With the hype around HTML5 and CSS3 exceeding levels not seen since 2005’s Ajax era, it’s worth noting that the excitement comes with good reason: the two specifications render many years of feature hacks redundant by replacing them with native features. For fun, consider how many CSS2-based rounded corners hacks you’ve probably glossed over, looking for a magic solution. These days, with CSS3, the magic is border-radius (and perhaps some vendor prefixes) followed by a coffee break.

CSS3’s border-radius, box-shadow, text-shadow and gradients, and HTML5’s <canvas>, <audio> and <video> are some of the most anticipated features we’ll see put to creative (ab)use as adoption of the ‘new shiny’ grows. Developers jumping on the cutting edge are using subsets of these features to little detriment, in most cases. The more popular CSS features are design flourishes that can degrade nicely, but the current audio and video implementations in particular suffer from a number of annoyances.

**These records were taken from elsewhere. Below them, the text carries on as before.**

Lemma last_max_split l m :
    Forall (fun x => ok (key x)) l ->
    last_max l = Some m ->
    exists l1 l2, l = l1 ++ m :: l2 /\
      Forall (fun y => lt (key m) (key y) = false) l1 /\
      Forall (fun y => lt (key y) (key m) = true) l2.
Proof.
    revert m. induction l as [|x l IH]; intros m Hok Hm; [done|].
    apply Forall_cons in Hok as [Hx Hok]. simpl in Hm.
    destruct (last_max l) as [m0|] eqn:E.
    - destruct (IH m0 Hok eq_refl) as (l1 & l2 & -> & H1 & H2).
      assert (Hm0 : ok (key m0)).
      { rewrite Forall_app, Forall_cons in Hok. tauto. }
      destruct (lt (key m0) (key x)) eqn:E0; injection Hm as <-.
      + exists [], (l1 ++ m0 :: l2). repeat split; [constructor|].
        rewrite Forall_app, Forall_cons in Hok. destruct Hok as (Ho1 & _ & Ho2).
        rewrite Forall_app, Forall_cons. repeat split; [|done|].
        * rewrite Forall_forall in *. intros y Hy.
          destruct (lt_cotrans _ (key y) _ Hm0 (Ho1 y Hy) Hx E0) as [Hc|Hc]; [|done].
          rewrite (H1 y Hy) in Hc. done.
        * rewrite Forall_forall in *. intros y Hy.
          destruct (lt_cotrans _ (key x) _ (Ho2 y Hy) Hx Hm0 (H2 y Hy)) as [Hc|Hc]; [done|].
          rewrite (lt_asym _ _ Hm0 Hx E0) in Hc. done.
      + exists (x :: l1), l2. by repeat split; [constructor|].
    - destruct l; [|done]. injection Hm as <-.
      exists [], []. by repeat split.
Qed.

Lemma last_max_greatest l m :
    Forall (fun x => ok (key x)) l ->
    last_max l = Some m ->
    Forall (fun y => lt (key m) (key y) = false) l.
Proof.
    intros Hok Hm.
    destruct (last_max_split l m Hok Hm) as (l1 & l2 & -> & H1 & H2).
    rewrite Forall_app, Forall_cons in Hok. destruct Hok as (Ho1 & Hom & Ho2).
    rewrite Forall_app, Forall_cons. repeat split; [done|by apply lt_irrefl|].
    rewrite Forall_forall in *. intros y Hy. apply lt_asym; auto.
Qed.

Lemma last_insert_by x s m :
    ok (key x) -> Forall (fun y => ok (key y)) s ->
    last s = Some m ->
    Forall (fun y => lt (key m) (key y) = false) s ->
    last (insert_by x s) = Some (if lt (key m) (key x) then x else m).
Proof.
    intros Hx. induction s as [|y s IH]; intros Hok Hm Hmax; [done|].
    apply Forall_cons in Hok as [Hy Hok]. apply Forall_cons in Hmax as [Hmy Hmax].
    assert (Hom : ok (key m)).
    { apply last_Some_elem_of in Hm. rewrite Forall_forall in Hok.
      apply elem_of_cons in Hm as [->|Hm]; auto. }
    simpl. destruct (lt (key y) (key x)) eqn:Ey.
    - destruct s as [|z s].
      + simpl in *. injection Hm as <-. by rewrite Ey.
      + rewrite last_cons_cons in Hm.
        assert (Hne : exists w t, insert_by x (z :: s) = w :: t).
        { simpl. destruct (lt (key z) (key x)); eauto. }
        destruct Hne as (w & t & Hwt). rewrite Hwt, last_cons_cons, <- Hwt.
        by apply IH.
    - rewrite last_cons_cons, Hm.
      destruct (lt (key m) (key x)) eqn:Em; [|done].
      destruct (lt_cotrans _ (key y) _ Hom Hy Hx Em) as [Hc|Hc]; congruence.
Qed.

(** [sorted(l, key, reverse=True)[0]] is the first greatest element. *)
Lemma last_sorted l :
    Forall (fun x => ok (key x)) l -> last (sorted l) = last_max l.
Proof.
    induction l as [|x l IH]; intros Hok; [done|].
    apply Forall_cons in Hok as [Hx Hok]. simpl.
    destruct (last_max l) as [m0|] eqn:E.
    - apply last_insert_by; [done| |by rewrite IH|].
      + by rewrite sorted_Permutation.
      + rewrite sorted_Permutation. by apply last_max_greatest.
    - destruct l; [done|]. simpl in E. done.
Qed.

Lemma head_sorted_reverse l :
    Forall (fun x => ok (key x)) l ->
    head (sorted_reverse l) = last_max (rev l).
Proof.
    intros Hok. unfold Py.sorted_reverse. rewrite head_rev.
    apply last_sorted. by rewrite <- Permutation_rev.
Qed.

Lemma head_sorted_reverse_split l m :
    Forall (fun x => ok (key x)) l ->
    head (sorted_reverse l) = Some m ->
    exists l1 l2, l = l1 ++ m :: l2 /\
      Forall (fun y => lt (key y) (key m) = true) l1 /\
      Forall (fun y => lt (key m) (key y) = false) l2.
Proof.
    intros Hok Hm. rewrite head_sorted_reverse in Hm by done.
    apply last_max_split in Hm as (l1 & l2 & Hl & H1 & H2);
      [|by rewrite <- Permutation_rev].
    exists (rev l2), (rev l1). repeat split.
    - rewrite <- (rev_involutive l), Hl, rev_app_distr. simpl.
      by rewrite <- app_assoc.
    - by rewrite <- Permutation_rev.
    - by rewrite <- Permutation_rev.
Qed.

Lemma head_sorted_split l m :
    Forall (fun x => ok (key x)) l ->
    head (sorted l) = Some m ->
    exists l1 l2, l = l1 ++ m :: l2 /\
      Forall (fun y => lt (key m) (key y) = true) l1 /\
      Forall (fun y => lt (key y) (key m) = false) l2.
Proof. intros Hok Hm. rewrite head_sorted in Hm. by apply first_min_split. Qed.

End SortedFacts.

(** ** Integer keys *)

Lemma Zltb_asym (a b : Z) : True -> True -> (a <? b) = true -> (b <? a) = false.
Proof. lia. Qed.

Lemma Zltb_cotrans (a b c : Z) :
  True -> True -> True -> (a <? c) = true -> (a <? b) = true \/ (b <? c) = true.
Proof. intros _ _ _ H. destruct (a <? b) eqn:E; [by left|right; lia]. Qed.

Lemma Forall_True {A : Type} (l : list A) : Forall (fun _ => True) l.
Proof. by apply Forall_forall. Qed.

Lemma head_sorted_Z {A : Type} (key : A -> Z) (l : list A) (m : A) :
  head (Py.sorted Z.ltb key l) = Some m ->
  first_least_among (fun _ => True) key l m.
Proof.
  intros Hm.
  apply (head_sorted_split Z.ltb key (fun _ => True) Zltb_asym Zltb_cotrans)
    in Hm as (l1 & l2 & -> & H1 & H2); [|apply Forall_True].
  exists l1, l2. rewrite Forall_forall in H1, H2. repeat split.
  - intros y Hy _. specialize (H1 y Hy). lia.
  - intros y Hy _. specialize (H2 y Hy). lia.
Qed.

The new shiny: how we got here

Sound involves one of the five senses, a key part of daily life for most – and yet it has been strangely absent from HTML and much of the web by default. From a simplistic perspective, it seems odd that HTML did not include support for the full multimedia experience earlier, despite the CD-ROM-based craze of the early 1990s. In truth, standards like HTML can take much longer to bake, but eventually deliver the promise of a lowered barrier to entry, consistent implementations and shiny new features now possible ‘for free’ just about everywhere.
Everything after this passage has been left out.